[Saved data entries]
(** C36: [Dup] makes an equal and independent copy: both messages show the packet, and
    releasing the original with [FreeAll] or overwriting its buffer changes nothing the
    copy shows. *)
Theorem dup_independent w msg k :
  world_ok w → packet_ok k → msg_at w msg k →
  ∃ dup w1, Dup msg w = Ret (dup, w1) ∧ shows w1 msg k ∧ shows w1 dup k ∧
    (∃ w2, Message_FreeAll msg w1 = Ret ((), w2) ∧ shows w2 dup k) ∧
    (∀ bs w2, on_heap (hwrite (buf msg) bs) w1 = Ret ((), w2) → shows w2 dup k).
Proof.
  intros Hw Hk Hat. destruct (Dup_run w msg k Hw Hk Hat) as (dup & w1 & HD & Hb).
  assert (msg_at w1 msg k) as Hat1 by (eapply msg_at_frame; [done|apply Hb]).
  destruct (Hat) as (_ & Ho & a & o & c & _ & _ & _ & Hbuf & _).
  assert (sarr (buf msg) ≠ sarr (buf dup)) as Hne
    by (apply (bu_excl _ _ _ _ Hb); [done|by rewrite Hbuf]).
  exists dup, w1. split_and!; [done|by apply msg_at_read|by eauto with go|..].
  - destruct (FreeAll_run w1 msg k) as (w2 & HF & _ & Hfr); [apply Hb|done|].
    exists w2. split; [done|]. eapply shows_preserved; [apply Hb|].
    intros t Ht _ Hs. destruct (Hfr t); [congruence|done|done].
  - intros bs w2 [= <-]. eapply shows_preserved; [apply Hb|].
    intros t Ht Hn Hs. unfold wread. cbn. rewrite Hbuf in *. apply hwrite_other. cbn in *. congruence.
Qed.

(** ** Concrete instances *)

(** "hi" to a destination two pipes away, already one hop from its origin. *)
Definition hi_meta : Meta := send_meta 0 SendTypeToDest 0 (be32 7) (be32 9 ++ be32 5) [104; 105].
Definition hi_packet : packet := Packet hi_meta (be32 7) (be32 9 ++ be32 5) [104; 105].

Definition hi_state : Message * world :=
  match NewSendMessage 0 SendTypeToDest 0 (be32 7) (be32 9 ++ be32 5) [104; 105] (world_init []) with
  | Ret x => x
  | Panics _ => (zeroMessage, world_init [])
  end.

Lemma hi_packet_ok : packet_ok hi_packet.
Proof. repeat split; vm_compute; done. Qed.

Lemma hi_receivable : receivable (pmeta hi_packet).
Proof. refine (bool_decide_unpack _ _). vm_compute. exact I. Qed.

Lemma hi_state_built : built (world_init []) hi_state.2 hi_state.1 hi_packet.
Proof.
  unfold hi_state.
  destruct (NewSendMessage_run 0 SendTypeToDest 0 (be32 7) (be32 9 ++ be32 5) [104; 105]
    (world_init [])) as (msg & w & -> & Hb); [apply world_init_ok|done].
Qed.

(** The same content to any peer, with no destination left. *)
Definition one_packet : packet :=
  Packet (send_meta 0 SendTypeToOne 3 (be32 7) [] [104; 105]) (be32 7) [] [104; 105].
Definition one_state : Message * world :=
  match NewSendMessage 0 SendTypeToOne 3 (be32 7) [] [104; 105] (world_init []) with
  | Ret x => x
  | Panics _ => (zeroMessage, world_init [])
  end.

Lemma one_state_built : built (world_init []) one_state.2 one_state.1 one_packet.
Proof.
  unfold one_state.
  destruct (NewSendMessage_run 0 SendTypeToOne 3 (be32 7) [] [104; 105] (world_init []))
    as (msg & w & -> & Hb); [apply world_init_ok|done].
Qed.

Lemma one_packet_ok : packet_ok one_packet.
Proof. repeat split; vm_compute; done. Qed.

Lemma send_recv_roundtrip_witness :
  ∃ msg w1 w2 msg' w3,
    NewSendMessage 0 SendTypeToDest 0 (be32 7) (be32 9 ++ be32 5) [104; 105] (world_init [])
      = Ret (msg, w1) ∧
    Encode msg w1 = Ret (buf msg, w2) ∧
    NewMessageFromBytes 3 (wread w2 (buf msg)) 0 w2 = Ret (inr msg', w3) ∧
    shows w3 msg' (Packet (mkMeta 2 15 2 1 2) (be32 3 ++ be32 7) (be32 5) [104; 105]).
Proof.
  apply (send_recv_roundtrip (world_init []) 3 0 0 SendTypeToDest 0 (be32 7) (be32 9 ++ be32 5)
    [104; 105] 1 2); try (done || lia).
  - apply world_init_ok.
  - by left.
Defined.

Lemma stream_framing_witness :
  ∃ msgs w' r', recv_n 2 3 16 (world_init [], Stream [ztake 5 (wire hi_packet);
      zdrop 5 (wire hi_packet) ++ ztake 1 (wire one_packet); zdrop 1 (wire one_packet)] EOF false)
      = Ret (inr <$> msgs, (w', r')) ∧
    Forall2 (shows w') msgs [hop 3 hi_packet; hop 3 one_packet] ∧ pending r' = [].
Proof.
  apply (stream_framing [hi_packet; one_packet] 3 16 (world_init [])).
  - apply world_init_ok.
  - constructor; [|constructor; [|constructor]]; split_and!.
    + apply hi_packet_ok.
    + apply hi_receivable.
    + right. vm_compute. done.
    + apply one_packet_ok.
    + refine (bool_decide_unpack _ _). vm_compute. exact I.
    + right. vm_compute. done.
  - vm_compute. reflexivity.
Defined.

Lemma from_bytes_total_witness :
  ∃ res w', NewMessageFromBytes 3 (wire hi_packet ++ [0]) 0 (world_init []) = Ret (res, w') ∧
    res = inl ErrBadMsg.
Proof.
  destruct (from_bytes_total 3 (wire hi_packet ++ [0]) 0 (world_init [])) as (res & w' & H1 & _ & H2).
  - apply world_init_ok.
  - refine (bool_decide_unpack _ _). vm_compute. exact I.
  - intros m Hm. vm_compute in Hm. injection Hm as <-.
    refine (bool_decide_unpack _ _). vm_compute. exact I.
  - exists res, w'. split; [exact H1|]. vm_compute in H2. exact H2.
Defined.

- [Try it]:
All of the entries above need to be reproduced exactly.

- [Your solution]:
(** C36: [Dup] makes an equal and independent copy: both messages show the packet, and
    releasing the original with [FreeAll] or overwriting its buffer changes nothing the
    copy shows. *)
Theorem dup_independent w msg k :
  world_ok w → packet_ok k → msg_at w msg k →
  ∃ dup w1, Dup msg w = Ret (dup, w1) ∧ shows w1 msg k ∧ shows w1 dup k ∧
    (∃ w2, Message_FreeAll msg w1 = Ret ((), w2) ∧ shows w2 dup k) ∧
    (∀ bs w2, on_heap (hwrite (buf msg) bs) w1 = Ret ((), w2) → shows w2 dup k).
Proof.
  intros Hw Hk Hat. destruct (Dup_run w msg k Hw Hk Hat) as (dup & w1 & HD & Hb).
  assert (msg_at w1 msg k) as Hat1 by (eapply msg_at_frame; [done|apply Hb]).
  destruct (Hat) as (_ & Ho & a & o & c & _ & _ & _ & Hbuf & _).
  assert (sarr (buf msg) ≠ sarr (buf dup)) as Hne
    by (apply (bu_excl _ _ _ _ Hb); [done|by rewrite Hbuf]).
  exists dup, w1. split_and!; [done|by apply msg_at_read|by eauto with go|..].
  - destruct (FreeAll_run w1 msg k) as (w2 & HF & _ & Hfr); [apply Hb|done|].
    exists w2. split; [done|]. eapply shows_preserved; [apply Hb|].
    intros t Ht _ Hs. destruct (Hfr t); [congruence|done|done].
  - intros bs w2 [= <-]. eapply shows_preserved; [apply Hb|].
    intros t Ht Hn Hs. unfold wread. cbn. rewrite Hbuf in *. apply hwrite_other. cbn in *. congruence.
Qed.

(** ** Concrete instances *)

(** "hi" to a destination two pipes away, already one hop from its origin. *)
Definition hi_meta : Meta := send_meta 0 SendTypeToDest 0 (be32 7) (be32 9 ++ be32 5) [104; 105].
Definition hi_packet : packet := Packet hi_meta (be32 7) (be32 9 ++ be32 5) [104; 105].

Definition hi_state : Message * world :=
  match NewSendMessage 0 SendTypeToDest 0 (be32 7) (be32 9 ++ be32 5) [104; 105] (world_init []) with
  | Ret x => x
  | Panics _ => (zeroMessage, world_init [])
  end.

Lemma hi_packet_ok : packet_ok hi_packet.
Proof. repeat split; vm_compute; done. Qed.

Lemma hi_receivable : receivable (pmeta hi_packet).
Proof. refine (bool_decide_unpack _ _). vm_compute. exact I. Qed.

Lemma hi_state_built : built (world_init []) hi_state.2 hi_state.1 hi_packet.
Proof.
  unfold hi_state.
  destruct (NewSendMessage_run 0 SendTypeToDest 0 (be32 7) (be32 9 ++ be32 5) [104; 105]
    (world_init [])) as (msg & w & -> & Hb); [apply world_init_ok|done].
Qed.

(** The same content to any peer, with no destination left. *)
Definition one_packet : packet :=
  Packet (send_meta 0 SendTypeToOne 3 (be32 7) [] [104; 105]) (be32 7) [] [104; 105].
Definition one_state : Message * world :=
  match NewSendMessage 0 SendTypeToOne 3 (be32 7) [] [104; 105] (world_init []) with
  | Ret x => x
  | Panics _ => (zeroMessage, world_init [])
  end.

Lemma one_state_built : built (world_init []) one_state.2 one_state.1 one_packet.
Proof.
  unfold one_state.
  destruct (NewSendMessage_run 0 SendTypeToOne 3 (be32 7) [] [104; 105] (world_init []))
    as (msg & w & -> & Hb); [apply world_init_ok|done].
Qed.

Lemma one_packet_ok : packet_ok one_packet.
Proof. repeat split; vm_compute; done. Qed.

Lemma send_recv_roundtrip_witness :
  ∃ msg w1 w2 msg' w3,
    NewSendMessage 0 SendTypeToDest 0 (be32 7) (be32 9 ++ be32 5) [104; 105] (world_init [])
      = Ret (msg, w1) ∧
    Encode msg w1 = Ret (buf msg, w2) ∧
    NewMessageFromBytes 3 (wread w2 (buf msg)) 0 w2 = Ret (inr msg', w3) ∧
    shows w3 msg' (Packet (mkMeta 2 15 2 1 2) (be32 3 ++ be32 7) (be32 5) [104; 105]).
Proof.
  apply (send_recv_roundtrip (world_init []) 3 0 0 SendTypeToDest 0 (be32 7) (be32 9 ++ be32 5)
    [104; 105] 1 2); try (done || lia).
  - apply world_init_ok.
  - by left.
Defined.

Lemma stream_framing_witness :
  ∃ msgs w' r', recv_n 2 3 16 (world_init [], Stream [ztake 5 (wire hi_packet);
      zdrop 5 (wire hi_packet) ++ ztake 1 (wire one_packet); zdrop 1 (wire one_packet)] EOF false)
      = Ret (inr <$> msgs, (w', r')) ∧
    Forall2 (shows w') msgs [hop 3 hi_packet; hop 3 one_packet] ∧ pending r' = [].
Proof.
  apply (stream_framing [hi_packet; one_packet] 3 16 (world_init [])).
  - apply world_init_ok.
  - constructor; [|constructor; [|constructor]]; split_and!.
    + apply hi_packet_ok.
    + apply hi_receivable.
    + right. vm_compute. done.
    + apply one_packet_ok.
    + refine (bool_decide_unpack _ _). vm_compute. exact I.
    + right. vm_compute. done.
  - vm_compute. reflexivity.
Defined.

Lemma from_bytes_total_witness :
  ∃ res w', NewMessageFromBytes 3 (wire hi_packet ++ [0]) 0 (world_init []) = Ret (res, w') ∧
    res = inl ErrBadMsg.
Proof.
  destruct (from_bytes_total 3 (wire hi_packet ++ [0]) 0 (world_init [])) as (res & w' & H1 & _ & H2).
  - apply world_init_ok.
  - refine (bool_decide_unpack _ _). vm_compute. exact I.
  - intros m Hm. vm_compute in Hm. injection Hm as <-.
    refine (bool_decide_unpack _ _). vm_compute. exact I.
  - exists res, w'. split; [exact H1|]. vm_compute in H2. exact H2.
Defined.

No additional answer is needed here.